> _TASK INSTRUCTIONS_
When the line with "Lemma overflow_pair_spec x" appears below, start repeating lines exactly, and keep going through the line with "- intros Hq."; add nothing outside that span.

^^^^^^^^

Lemma wrap_s64_image z : in_s 64 z -> wrap_s 64 (image z) = z.
Proof.
  intros [H1 H2]. change (2 ^ (64 - 1)) with (2 ^ 63) in *.
  rw wrap_s_residue; [|lia]. rw /image /wrap_u Z.mod_mod; [|lia].
  change (2 ^ (64 - 1)) with (2 ^ 63).
  destruct (Z.ltb_spec (z mod 2 ^ 64) (2 ^ 63)); Z.to_euclidean_division_equations; lia.
Qed.

Lemma to_i128_norm w : to_i128 t w = norm t w.
Proof.
  bits_facts. rw /to_i128 canonicalize_u64_image /mask_u64 /mask_u128.
  destruct (signed t) eqn:Hs.
  - apply wrap_s64_image. pose proof (norm_in_range w) as Hr.
    move: Hr. rw /in_range /min_val /max_val Hs /in_s.
    change (2 ^ 64) with (2 * 2 ^ (64 - 1)) in *. lia.
  - rw Z.shiftl_1_l (wrap_u_small 64); [|rw /in_u; lia].
    rw land_mask; [|lia]. by rw /norm Hs.
Qed.

Lemma map_u64_spec v :
  map_u64 t v = if decide (in_range t v) then Some (image v) else None.
Proof.
  rw /map_u64 fits_i128_spec.
  case_bool_decide; destruct (decide _); [|done..].
  by rw canonicalize_i128_norm norm_id.
Qed.

(** The exact [i128] operations on values of the type never leave [i128],
    except that [MIN / -1] has no value of the type. *)
Lemma values_add x y : in_range t x -> in_range t y -> in_s 128 (x + y).
Proof.
  bits_facts. rw /in_range /min_val /max_val /in_s.
  change (2 ^ (128 - 1)) with (2 ^ 63 * 2 ^ 64). destruct (signed t); lia.
Qed.

Lemma values_sub x y : in_range t x -> in_range t y -> in_s 128 (x - y).
Proof.
  bits_facts. rw /in_range /min_val /max_val /in_s.
  change (2 ^ (128 - 1)) with (2 ^ 63 * 2 ^ 64). destruct (signed t); lia.
Qed.

(** Two 64-bit magnitudes: the product of values fits in an [i128] for a
    signed type, and for an unsigned one unless it exceeds [2 ^ 127]. *)
Lemma mul_abs_bound x y M : Z.abs x <= M -> Z.abs y <= M -> Z.abs (x * y) <= M * M.
Proof. intros. rw Z.abs_mul. nia. Qed.

Lemma value_abs x : in_range t x -> Z.abs x <= 2 ^ 64 - 1.
Proof.
  bits_facts. rw /in_range /min_val /max_val. destruct (signed t); lia.
Qed.

(** A product that overflows [i128] overflows every integer type. *)
Lemma mul_overflow x y :
  in_range t x -> in_range t y -> ~ in_s 128 (x * y) -> ~ in_range t (x * y).
Proof.
  intros Hx Hy Hn Hr. apply Hn. by apply in_range_s128.
Qed.

Lemma quot_range x y : in_range t x -> in_range t y -> y <> 0 ->
  in_range t (Z.quot x y) \/ (signed t = true /\ x = min_val t /\ y = -1).
Proof.
  bits_facts. intros Hx Hy Hy0.
  pose proof (Z.quot_rem' x y) as Hq. pose proof (Z.rem_bound_abs x y Hy0) as Hb.
  destruct (decide (y = -1)) as [->|Hy1].
  { rw /in_range /min_val /max_val in Hx Hy *. change (-1) with (- (1)).
    rw Z.quot_opp_r // Z.quot_1_r. destruct (signed t); [|lia].
    destruct (decide (x = - 2 ^ (bits t - 1))); [right|left]; lia. }
  left. assert (Z.abs (Z.quot x y) <= Z.abs x) as Habs.
  { rw -Z.quot_abs //. apply Z.quot_le_upper_bound; nia. }
  rw /in_range /min_val /max_val in Hx Hy *. destruct (signed t).
  - destruct (decide (Z.abs y = 1)) as [H1|H1].
    + assert (y = 1) as -> by lia. rw Z.quot_1_r. lia.
    + assert (Z.abs (Z.quot x y) < 2 ^ (bits t - 1)); [|lia].
      destruct (decide (x = 0)) as [->|Hx0]; [rw Z.quot_0_l //; lia|].
      rw -Z.quot_abs //. assert (Z.abs x ÷ Z.abs y < Z.abs x); [|lia].
      apply Z.quot_lt; lia.
  - assert (0 <= Z.quot x y) by (apply Z.quot_pos; lia). lia.
Qed.
End Kernel.

Section CheckedOps.
Context (t : IntegerType) (Hwf : wf t).

Lemma filter_fits z :
  option_filter (fits_i128 t) (checked_s 128 z) =
  if decide (in_range t z) then Some z else None.
Proof.
  rw /checked_s. destruct (in_sb 128 z) eqn:Hs; simpl.
  - rw fits_i128_spec //. case_bool_decide; by destruct (decide _).
  - destruct (decide _) as [Hr|]; [|done].
    apply (in_range_s128 t Hwf), in_sb_spec in Hr. congruence.
Qed.

Lemma filter_fits_some z :
  option_filter (fits_i128 t) (Some z) = if decide (in_range t z) then Some z else None.
Proof. simpl. rw fits_i128_spec //. case_bool_decide; by destruct (decide _). Qed.

Lemma canonicalize_norm z : canonicalize_i128 t (norm t z) = norm t z.
Proof. by rw canonicalize_i128_norm // norm_idem. Qed.

Lemma canonicalize_value x : in_range t x -> canonicalize_i128 t x = x.
Proof. intros. by rw canonicalize_i128_norm // norm_id. Qed.

(** The one pair of values whose quotient leaves the type. *)
Definition overflow_pair (x y : Z) : bool := is_signed t && (x =? min_val t) && (y =? -1).

Lemma overflow_pair_spec x y : in_range t x -> in_range t y -> y <> 0 ->
  in_range t (Z.quot x y) <-> overflow_pair x y = false.
Proof.
  intros Hx Hy Hy0. rw /overflow_pair /is_signed. split.
  - intros Hq. apply not_true_iff_false. rw !andb_true_iff !Z.eqb_eq.
    intros [[Hs ->] ->]. move: Hq. change (-1) with (- (1)).
    rw Z.quot_opp_r // Z.quot_1_r /in_range /min_val /max_val Hs.
    pose proof (pow_bits_pos t Hwf). lia.
  - intros Hf. destruct (quot_range t Hwf x y Hx Hy Hy0) as [|(Hs & -> & ->)]; [done|].
    by rw Hs !Z.eqb_refl in Hf.
Qed.

Lemma rem_range x y : in_range t x -> in_range t y -> y <> 0 -> in_range t (Z.rem x y).
Proof.
  rw /in_range /min_val /max_val. intros Hx Hy Hy0.
  pose proof (Z.rem_bound_abs x y Hy0).
  pose proof (Z.rem_sign_mul x y Hy0). destruct (signed t).
  - pose proof (pow_bits_pos t Hwf). lia.
  - pose proof (Z.rem_nonneg x y Hy0). lia.
Qed.

Lemma checked_i128_spec op x y : in_range t x -> in_range t y ->
  match op with
  | OpAdd => checked_add_i128 | OpSub => checked_sub_i128 | OpMul => checked_mul_i128
  | OpDiv => checked_div_i128 | OpRem => checked_rem_i128
  end t x y = ref_checked t op x y.
Proof.
  intros Hx Hy.
  destruct op;
    rw /checked_add_i128 /checked_sub_i128 /checked_mul_i128
       /checked_div_i128 /checked_rem_i128
       /checked_add_report_i128 /checked_sub_report_i128 /checked_mul_report_i128
       /checked_div_report_i128 /checked_rem_report_i128
       /checked_binary_report_i128 /report_raw /ref_checked /=
       ?(canonicalize_value x) ?(canonicalize_value y) //.
  - apply filter_fits.
  - apply filter_fits.
  - apply filter_fits.
  - rw (min_i128_val t Hwf). fold (overflow_pair x y).
    destruct (Z.eqb_spec y 0) as [->|Hy0]; simpl.
    { rw /overflow_pair andb_false_r /=. by rw /i128_checked_div. }
    destruct (overflow_pair x y) eqn:Ho; simpl.
    + destruct (decide _) as [Hq|]; [|done].
      apply overflow_pair_spec in Hq; congruence.
    + rw /i128_checked_div. destruct (Z.eqb_spec y 0); [done|]. apply filter_fits.
  - rw (min_i128_val t Hwf). fold (overflow_pair x y).
    destruct (Z.eqb_spec y 0) as [->|Hy0]; simpl.
    { rw /overflow_pair andb_false_r /=. by rw /i128_checked_rem. }
    destruct (overflow_pair x y) eqn:Ho; simpl.
    + destruct (decide _) as [Hq|]; [|done].
      apply overflow_pair_spec in Hq; congruence.
    + destruct (decide _) as [_|Hq]; [|by apply overflow_pair_spec in Ho].
      rw /i128_checked_rem. destruct (Z.eqb_spec y 0); [done|].
      destruct (Z.eqb_spec x (- 2 ^ 127)) as [->|]; simpl.
      { move: Hx. rw /in_range /min_val.
        pose proof (pow_bits_le t Hwf). pose proof (pow_half t Hwf).
        change (2 ^ 127) with (2 ^ 63 * 2 ^ 64). destruct (signed t); lia. }
      rw (fits_i128_spec t Hwf). case_bool_decide; [done|].
      by pose proof (rem_range x y Hx Hy Hy0).
Qed.
End CheckedOps.

(** The whole family of checked operations at once. *)
Lemma checked_op_image t op a b : wf t ->
  checked_op op t a b = image <$> ref_checked t op (norm t a) (norm t b).
Proof.
  intros Hwf.
  assert (forall x y, in_range t x -> in_range t y ->
            (v ← ref_checked t op x y; map_u64 t v) = image <$> ref_checked t op x y) as Hm.
  { intros x y Hx Hy. rw /ref_checked. destruct op; simpl;
      try destruct (Z.eqb_spec y 0); simpl; try done;
      destruct (decide _) as [Hr|] in |- *; simpl; try done;
      rw map_u64_spec // decide_True //.
    by apply rem_range. }
  pose proof (norm_in_range t Hwf a) as Ha. pose proof (norm_in_range t Hwf b) as Hb.
  rewrite -Hm //. destruct op; simpl;
    rw /checked_add_u64 /checked_sub_u64 /checked_mul_u64 /checked_div_u64 /checked_rem_u64
       !to_i128_norm //.
  - by rw (checked_i128_spec t Hwf OpAdd).
  - by rw (checked_i128_spec t Hwf OpSub).
  - by rw (checked_i128_spec t Hwf OpMul).
  - by rw (checked_i128_spec t Hwf OpDiv).
  - by rw (checked_i128_spec t Hwf OpRem).
Qed.

(** C38.  The checked [u64] operations that constant folding and code planning
    share agree with exact integer arithmetic: on any two register images, the
    result is the canonical image of the exact result of the operands' values
    when that result is a value of the type, and [None] (the runtime trap)
    when it is not, for a zero divisor, and for [MIN / -1] and [MIN % -1]. *)
Theorem checked_op_refines (t : IntegerType) (op : arith) (a b : Z) (Hwf : wf t) :
  checked_op op t a b = image <$> ref_checked t op (norm t a) (norm t b).
Proof. by apply checked_op_image. Qed.

Lemma checked_op_refines_witness :
  wf {| bits := 8; signed := true |} /\
  checked_op OpDiv {| bits := 8; signed := true |} (2 ^ 64 - 128) (2 ^ 64 - 1) = None /\
  checked_op OpAdd {| bits := 8; signed := true |} 100 (2 ^ 64 - 101) = Some (2 ^ 64 - 1).
Proof.
  split; [reflexivity|split]; rewrite checked_op_refines; reflexivity.
Defined.

(** ** Canonical register images *)

Section Canonical.
Context (t : IntegerType) (Hwf : wf t).

Lemma canonical_norm_inj a b : canonical t a -> canonical t b -> norm t a = norm t b -> a = b.
Proof. rw /canonical. congruence. Qed.

Lemma canonical_image x : in_range t x -> canonical t (image x).
Proof. intros Hx. rw /canonical norm_image // norm_id //. Qed.

Lemma canonical_image_norm z : canonical t (image (norm t z)).
Proof. apply canonical_image, norm_in_range, Hwf. Qed.

Lemma norm_of_image x : in_range t x -> norm t (image x) = x.
Proof. intros. by rw norm_image // norm_id. Qed.

Lemma in_range_0 : in_range t 0.
Proof.
  pose proof (pow_bits_pos t Hwf). pose proof (pow_half t Hwf).
  rw /in_range /min_val /max_val. destruct (signed t); lia.
Qed.

Lemma canonical_0 : canonical t 0.
Proof. apply (canonical_image 0), in_range_0. Qed.

(** Values of a signed type are the integers whose bits from [bits - 1] up
    agree; of an unsigned type, those with no bit from [bits] up. *)
Lemma in_range_shiftr z :
  in_range t z <-> if signed t then Z.shiftr z (bits t - 1) = 0 \/ Z.shiftr z (bits t - 1) = -1
                   else Z.shiftr z (bits t) = 0.
Proof.
  pose proof (wf_bits_bound t Hwf). pose proof (pow_bits_pos t Hwf).
  pose proof (pow_half t Hwf).
  rw /in_range /min_val /max_val. destruct (signed t);
    (rw !Z.shiftr_div_pow2; [|lia..]); split; intros Hz.
  - destruct (decide (0 <= z)).
    + left. apply Z.div_small. lia.
    + right. symmetry. apply (Z.div_unique _ _ _ (z + 2 ^ (bits t - 1))); lia.
  - pose proof (Z.div_mod z (2 ^ (bits t - 1)) ltac:(lia)).
    pose proof (Z.mod_pos_bound z (2 ^ (bits t - 1)) ltac:(lia)). nia.
  - apply Z.div_small. lia.
  - pose proof (Z.div_mod z (2 ^ bits t) ltac:(lia)).
    pose proof (Z.mod_pos_bound z (2 ^ bits t) ltac:(lia)). nia.
Qed.

Lemma land_in_range x y : in_range t x -> in_range t y -> in_range t (Z.land x y).
Proof.
  rw !in_range_shiftr. destruct (signed t); rw Z.shiftr_land.
  - intros [->| ->] [->| ->]; auto.
  - intros -> ->. done.
Qed.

^^^^^^^^

> _ANSWER_
Lemma overflow_pair_spec x y : in_range t x -> in_range t y -> y <> 0 ->
  in_range t (Z.quot x y) <-> overflow_pair x y = false.
Proof.
  intros Hx Hy Hy0. rw /overflow_pair /is_signed. split.
  - intros Hq. apply not_true_iff_false. rw !andb_true_iff !Z.eqb_eq.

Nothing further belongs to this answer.